At the trial, respondent was the sole witness presented to prove his possession and ownership over the land. He claimed to be the owner of the disputed property, having acquired it from his mother, Isabel Espinosa, by virtue of a deed of absolute sale. He also testified that he has been in open, public, continuous and notorious possession of the land in the concept of an owner for more than thirty (30) years, and that his mother had declared the land for taxation purposes as early as 1965. He had the property surveyed and an advance survey and a technical description were secured. The Chief of the Map Projection Section of the Department of Environment and Natural Resources (DENR) had also verified in a notation on the right side portion of the plan that the lot is within the alienable and disposable area. A certification was also issued by the DENR-Community Environment and Natural Resources Officer (CENRO) stating that the lot was not covered by any subsisting public land application. The original tracing cloth plan of the property also appears to have been appended to the application but the records show that it was not presented in court as the MTC's Clerk of Court had submitted the original tracing cloth plan to the Land Registration Authority.
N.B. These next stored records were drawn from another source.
(* ===== verification/RunbookKeyText.v ===== *)
(** * The key lines of an exported step read back: focus, escalation, benign readings and options *)

From S2P Require Import Prelude JsText JsMap DisplayText DisplaySpec JsonText TextLines Runbook RunbookMarkdown RunbookYaml RunbookParse RunbookYamlSpec RunbookCanonical RunbookFront RunbookStepText.
Local Open Scope Z_scope.

(** ** Options *)
Definition is_gap (c : Z) : bool := (c =? SPACE) || (c =? TAB).
Definition BAR : Z := 124.

Lemma skip_gap_app t w : skip_while is_gap (t ++ w) = match skip_while is_gap t with [] => skip_while is_gap w | r => r ++ w end.
Proof. induction t as [|c t IH]; [done|]. cbn. by destruct (is_gap c). Qed.

Lemma starts_with_app_no p r c w : starts_with p r = false → c ∉ p → starts_with p (r ++ c :: w) = false.
Proof.
  revert p. induction r as [|d r IH]; intros [|e p] Hr Hc; try done.
  - apply not_elem_of_cons in Hc as [Hne _]. cbn. by rewrite (proj2 (Z.eqb_neq e c)) by congruence.
  - apply not_elem_of_cons in Hc as [_ Hc]. cbn in *. destruct (e =? d); [|done]. cbn in *. by apply IH.
Qed.

(** A label without [| skips:] in it does not hide the one after it. *)
Lemma find_skips_export label z : find_skips label = None →
  find_skips (label ++ SPACE :: BAR :: SPACE :: units "skips:" ++ z) = Some (label ++ [SPACE], z).
Proof.
  induction label as [|c t IH]; intros Hl; [reflexivity|]. cbn [app find_skips] in *. change (λ c : Z, (c =? SPACE) || (c =? TAB)) with is_gap in *.
  destruct (find_skips t) as [[a b]|] eqn:Et; [by destruct (_ && _)|].
  assert (Hn : (c =? 124) && starts_with (units "skips:") (skip_while is_gap (t ++ SPACE :: BAR :: SPACE :: units "skips:" ++ z)) = false).
  { destruct (c =? 124); [|done]. cbn [andb] in *. destruct (starts_with (units "skips:") (skip_while is_gap t)) eqn:Es; [done|].
    rewrite skip_gap_app. destruct (skip_while is_gap t) as [|d r]; [done|]. apply starts_with_app_no; [done|].
    apply (bool_decide_unpack _). vm_compute. exact I. }
  rewrite Hn, IH by done. done.
Qed.

Lemma spaced_join ms : ms ≠ [] → SPACE :: join_with (units ", ") ms = join_with [COMMA] ((SPACE ::.) <$> ms).
Proof.
  induction ms as [|m [|n ms] IH]; intros Hne; [done|done|]. change (SPACE :: m ++ units ", " ++ join_with (units ", ") (n :: ms) = (SPACE :: m) ++ [COMMA] ++ join_with [COMMA] ((SPACE ::.) <$> n :: ms)). rewrite <-IH by done.
  change (units ", ") with [COMMA; SPACE]. by rewrite <-app_comm_cons.
Qed.

Lemma marks_read ms : ms ≠ [] → Forall (λ m, text_trim m = m ∧ m ≠ [] ∧ COMMA ∉ m) ms →
  omap (λ s, non_empty (text_trim s)) (split_on COMMA (SPACE :: join_with (units ", ") ms)) = ms.
Proof.
  intros Hne Hm. rewrite spaced_join, split_join_lines by
    first [done|by destruct ms|apply Forall_fmap; eapply Forall_impl; [exact Hm|]; intros m (_ & _ & H); by apply not_elem_of_cons].
  clear Hne. induction Hm as [|m ms (Ht & Hn & _) _ IH]; [done|]. rewrite fmap_cons. cbn [omap list_omap].
  rewrite trim_space_cons, Ht by done. destruct m as [|c m]; [done|]. cbn [non_empty]. by f_equal.
Qed.

Section options.
Context `{UpperCase}.

Lemma option_read o : OptionWritable o → normalise_option o = o → optionLine (strip_left (option_text o)) = Some o.
Proof.
  intros [[Hne Hid] [_ Hl] Hm] Hn. unfold normalise_option, cleanLine in Hn. destruct o as [id label marks]. injection Hn as Hti Htl Hms.
  cbn [do_id do_label do_marks] in *. unfold optionLine, option_text. cbn [do_id do_label do_marks].
  change (strip_left (units "- " ++ ?r)) with (units "- " ++ r). change (drop 2 (units "- " ++ ?r)) with r.
  assert (Hs : ∀ r, text_trimStart (id ++ r) = id ++ r).
  { intros r. destruct id as [|c id]; [done|]. apply Forall_inv in Hid as [Hc _]. by apply trimStart_plain. }
  rewrite Hs. change (units ": " ++ ?r) with (COLON :: SPACE :: r).
  rewrite partition_first by (rewrite Forall_forall in Hid; intros Hin%Hid; tauto). cbn [negb orb].
  rewrite bool_decide_false by done. cbn [orb].
  assert (He : existsb trim_space id = false).
  { destruct (existsb trim_space id) eqn:E; [|done]. apply existsb_exists in E as (c & Hc%list_elem_of_In & Hx). rewrite Forall_forall in Hid. apply Hid in Hc as [? _]. congruence. }
  rewrite He. destruct marks as [|m ms].
  - rewrite app_nil_r. cbn [find_skips]. change (SPACE =? 124) with false. cbn [andb]. rewrite Hl. change (Some (mkOption id (text_trim (SPACE :: label)) []) = Some (mkOption id label [])). by rewrite trim_space_cons, Htl.
  - change (units " | skips: " ++ ?r) with (SPACE :: BAR :: SPACE :: units "skips:" ++ SPACE :: r).
    rewrite (app_comm_cons label), (find_skips_export (SPACE :: label)) by (cbn; by rewrite Hl). rewrite marks_read; [|done|].
    + rewrite trim_snoc_space, trim_space_cons, Htl by done. done.
    + apply Forall_forall. intros x Hx. rewrite Forall_forall in Hm. destruct (Hm x Hx) as [_ Hc]. rewrite <-Hms in Hx. by apply cleanList_items in Hx as (? & ? & _).
Qed.
End options.

Lemma is_option_text o : is_option (option_text o) = true.
Proof. reflexivity. Qed.

Lemma option_text_not_blank o : blank (option_text o) = false.
Proof. by apply blank_plain. Qed.

(** ** Key lines *)
Lemma keyLine_text k v : text_trim v = v → keyLine (units (key_line_name k) ++ COLON :: SPACE :: v) = Some (k, v).
Proof.
  intros Hv. transitivity (Some (k, text_trim (SPACE :: v))); [by destruct k|]. by rewrite trim_space_cons, Hv.
Qed.

(** The key line of a text, where there is one, and the lines of the options *)
Definition key_text (k : StepKeyLine) (o : option text) : list text :=
  push_some (o ≫= non_empty) (λ v, units (key_line_name k) ++ COLON :: SPACE :: v).
Definition option_lines (os : list (DecisionOptionOf text)) : list text :=
  match os with [] => [] | _ => units "Options:" :: (option_text <$> os) end.

(** Where the key lines end: a blank line, and no key line after it. *)
Definition no_key (lines : list text) : Prop := match drop_blank lines with first :: _ => keyLine first = None | [] => True end.
Definition ends_keys (lines : list text) : Prop := head lines = Some [] ∧ no_key lines.

(** The text of a key line, where there is one *)
Definition keyed (k : StepKeyLine) (o : option text) (ks : StepKeys) : StepKeys :=
  match o with
  | Some v =>
      match k with
      | LFocus => mkKeys (Some v) (sk_escalate ks) (sk_benign ks) (sk_options ks) (LFocus :: sk_seen ks)
      | LEscalate => mkKeys (sk_focus ks) (Some v) (sk_benign ks) (sk_options ks) (LEscalate :: sk_seen ks)
      | LBenign => mkKeys (sk_focus ks) (sk_escalate ks) (Some v) (sk_options ks) (LBenign :: sk_seen ks)
      | LOptions => ks
      end
  | None => ks
  end.

Section key_lines.
Context (path owner : text) (sink : Collector).

Lemma key_loop_line number line lines k val ks ks' n :
  blank line = false → keyLine line = Some (k, val) → key_line path owner number k val lines ks sink = ((ks', n), sink) →
  key_loop path owner number 0 (line :: lines) ks sink = key_loop path owner (number + 1) n lines ks' sink.
Proof.
  intros Hb Hk Hl. cbn [key_loop]. rewrite drop_blank_id, Hk, Hb by done. unfold mbind, Parse_bind. by rewrite Hl.
Qed.

Lemma key_loop_skip number skipped lines ks :
  key_loop path owner number (length skipped) (skipped ++ lines) ks sink = key_loop path owner (number + Z.of_nat (length skipped)) 0 lines ks sink.
Proof.
  revert number. induction skipped as [|l ls IH]; intros number; [cbn [length app]; f_equal; lia|]. cbn [length app key_loop]. rewrite IH. f_equal. lia.
Qed.

Lemma key_loop_end number lines ks : ends_keys lines → key_loop path owner number 0 lines ks sink = ((ks, number, lines), sink).
Proof.
  intros [Hh Hn]. destruct lines as [|l lines]; [done|]. injection Hh as ->. cbn [key_loop]. unfold no_key in Hn.
  destruct (drop_blank _) as [|first r]; [done|]. by rewrite Hn.
Qed.

Lemma key_loop_text number k o lines ks : k ≠ LOptions → k ∉ sk_seen ks → opt (λ v, text_trim v = v ∧ v ≠ []) o →
  ∃ number', key_loop path owner number 0 (key_text k o ++ lines) ks sink =
    key_loop path owner number' 0 lines (keyed k o ks) sink.
Proof.
  intros Hk Hs Ho. unfold key_text. rewrite bind_non_empty by (destruct o; [by destruct Ho|done]). destruct o as [v|]; [|by exists number].
  destruct Ho as [Hv Hne]. exists (number + 1). cbn [push_some app keyed].
  apply (key_loop_line _ _ _ k v); [by destruct k; apply blank_plain|by apply keyLine_text|].
  destruct ks as [focus escalate benign options seen]. unfold key_line. cbn [sk_seen] in Hs. rewrite (bool_decide_false (k ∈ seen)) by done. destruct v as [|c v]; [done|]. by destruct k.
Qed.

Lemma option_block_export (os : list (DecisionOptionOf text)) lines : os ≠ [] → head lines = Some [] →
  option_block ((option_text <$> os) ++ lines) = (O, option_text <$> os).
Proof.
  intros Hne Hh. unfold option_block. destruct os as [|o os]; [done|]. rewrite fmap_cons, <-app_comm_cons.
  rewrite drop_blank_id by apply option_text_not_blank. rewrite is_option_text, Nat.sub_diag. f_equal.
  rewrite app_comm_cons, <-fmap_cons. apply take_while_app; [by apply Forall_fmap, Forall_forall|]. destruct lines as [|l lines]; [done|]. by injection Hh as ->.
Qed.

Context `{UpperCase}.

Lemma options_read number os : Forall (λ o, OptionWritable o ∧ normalise_option o = o) os →
  ∀ out k, each_in (option_entry path owner) (imap (λ i l, (number + Z.of_nat (k + i), l)) (option_text <$> os)) out sink = (out ++ os, sink).
Proof.
  induction 1 as [|o os [Ho Hn] _ IH]; intros out k; [by rewrite app_nil_r|]. rewrite fmap_cons, imap_cons.
  rewrite (each_in_cons_quiet _ _ _ _ (out ++ [o])) by (unfold option_entry; cbn [snd]; by rewrite option_read).
  rewrite (imap_ext _ (λ i l, (number + Z.of_nat (S k + i), l))) by (intros; unfold compose; do 2 f_equal; lia).
  by rewrite IH, <-app_assoc.
Qed.

Lemma key_loop_options number os lines ks : LOptions ∉ sk_seen ks → sk_options ks = [] → head lines = Some [] →
  Forall (λ o, OptionWritable o ∧ normalise_option o = o) os →
  ∃ number' seen, key_loop path owner number 0 (option_lines os ++ lines) ks sink =
    key_loop path owner number' 0 lines (mkKeys (sk_focus ks) (sk_escalate ks) (sk_benign ks) os seen) sink.
Proof.
  intros Hs Ho Hl Hos. destruct ks as [focus escalate benign options seen]. cbn [sk_seen sk_options sk_focus sk_escalate sk_benign] in *. subst options.
  destruct (decide (os = [])) as [->|Hne]; [by exists number, seen|].
  exists (number + 1 + Z.of_nat (length (option_text <$> os))), (LOptions :: seen).
  replace (option_lines os) with (units "Options:" :: (option_text <$> os)) by by destruct os.
  rewrite <-app_comm_cons, (key_loop_line _ _ _ LOptions [] _ (mkKeys focus escalate benign os (LOptions :: seen)) (length (option_text <$> os))); [|done|done|].
  - apply key_loop_skip.
  - unfold key_line. rewrite (bool_decide_false (LOptions ∈ seen)) by done. rewrite option_block_export by done.
    cbn [fail_if]. change (negb (bool_decide _)) with false. unfold mbind, Parse_bind, fail_if, mret, Parse_ret.
    by rewrite (options_read (number + 1) os Hos [] 0).
Qed.

(** The key lines of an exported step *)
Definition key_lines {P} (s : RunbookStepOf text P) : list text :=
  key_text LFocus (rs_focus s) ++ key_text LEscalate (rs_escalate_if s) ++ key_text LBenign (rs_benign_if s) ++ option_lines (rs_options s).

Lemma clean_opt (o : option text) : cleanOptional o = o → opt (λ v, text_trim v = v ∧ v ≠ []) o.
Proof. destruct o as [v|]; [|done]. by intros Hv%cleanOptional_some. Qed.

Lemma fmap_fixed {A} (f : A → A) l : f <$> l = l → Forall (λ a, f a = a) l.
Proof. induction l as [|a l IH]; [constructor|]. rewrite fmap_cons. intros [= Ha Hl]. by constructor; [|apply IH]. Qed.

Lemma keys_read {P} (s : RunbookStepOf text P) number tail : StepWritable s → normalise_step s = s → ends_keys tail →
  ∃ number' seen, key_loop path owner number 0 (key_lines s ++ tail) (mkKeys None None None [] []) sink =
    ((mkKeys (rs_focus s) (rs_escalate_if s) (rs_benign_if s) (rs_options s) seen, number', tail), sink).
Proof.
  intros Hw Hn Ht. assert (Hf := f_equal rs_focus Hn). assert (He := f_equal rs_escalate_if Hn). assert (Hb := f_equal rs_benign_if Hn).
  assert (Ho := f_equal rs_options Hn). cbn [normalise_step rs_focus rs_escalate_if rs_benign_if rs_options] in *. unfold key_lines. rewrite <-!app_assoc.
  apply clean_opt in Hf, He, Hb. apply fmap_fixed in Ho.
  set (ks1 := keyed LFocus (rs_focus s) (mkKeys None None None [] [])). set (ks2 := keyed LEscalate (rs_escalate_if s) ks1).
  set (ks3 := keyed LBenign (rs_benign_if s) ks2).
  assert (Hs : LEscalate ∉ sk_seen ks1 ∧ LBenign ∉ sk_seen ks2 ∧ LOptions ∉ sk_seen ks3 ∧ sk_options ks3 = []).
  { unfold ks3, ks2, ks1. destruct (rs_focus s), (rs_escalate_if s), (rs_benign_if s); (split_and!; [apply (bool_decide_unpack _); vm_compute; exact I..|done]). }
  destruct Hs as (Hs1 & Hs2 & Hs3 & Hs4).
  edestruct (key_loop_text number LFocus) as [n1 ->]; [done|apply not_elem_of_nil|done|].
  edestruct (key_loop_text n1 LEscalate) as [n2 ->]; [done|exact Hs1|done|].
  edestruct (key_loop_text n2 LBenign) as [n3 ->]; [done|exact Hs2|done|].
  fold ks1; fold ks2; fold ks3.
  destruct (key_loop_options n3 (rs_options s) tail ks3) as (n4 & seen & ->); [done|done|apply Ht| |].
  - apply Forall_forall. intros o Hin. pose proof (sw_options _ Hw) as Hos. rewrite Forall_forall in Hos, Ho. by split; [apply Hos|apply Ho].
  - exists n4, seen. rewrite key_loop_end by done. unfold ks3, ks2, ks1. by destruct (rs_focus s), (rs_escalate_if s), (rs_benign_if s).
Qed.
End key_lines.

(** The instructions, pushed as one text *)
Definition pushed_text (t : text) : list text := match t with [] => [] | _ => [[]; t] end.

Lemma exportStep_eq {P} (s : RunbookStepOf text P) :
  exportStep s = [units "### " ++ rs_title s ++ units " {" ++ join_with (units " ") (step_attrs s) ++ units "}"] ++ key_lines s ++
    match rs_lookup s with Some l => [] :: exportLookup l | None => [] end ++ pushed_text (rs_instructions s).
Proof. unfold exportStep, key_lines. rewrite <-!app_assoc. unfold option_lines, pushed_text. by destruct (rs_options s), (rs_instructions s). Qed.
On September 28, 2000, over petitioner's opposition, the MTC granted respondent's petition for registration of his imperfect title. The trial court held:
After a careful consideration of the evidence presented in the above-entitled case, the Court is convinced, and so holds, that the applicant was able to establish his ownership and possessions (sic) over the subject lot which is within the area considered by the Department of Environment and Natural Resources (DENR) as alienable and disposable land of the public domain.
The Court is likewise convinced that the applicant and that of his predecessors-in-interests have been in open, actual, public, continuous, adverse and under claim of title thereto within the time prescribed by law (Sec. 14, sub-par. 1, P.D. 1529) and/or in accordance with the Land Registration Act.
WHEREFORE, and in view of all the foregoing, Judgment is hereby rendered rending (sic) for the registration and the confirmation of title of the applicant over Lot No. 8408, Cad 545-D(New), situated at Cabangahan, Consolacion, Cebu, Philippines, containing an area of 17,891 square meters and that upon the finality of this decision, let a corresponding decree of registration be issued in favor of the herein applicant in accordance with Section 39, P.D. 1529.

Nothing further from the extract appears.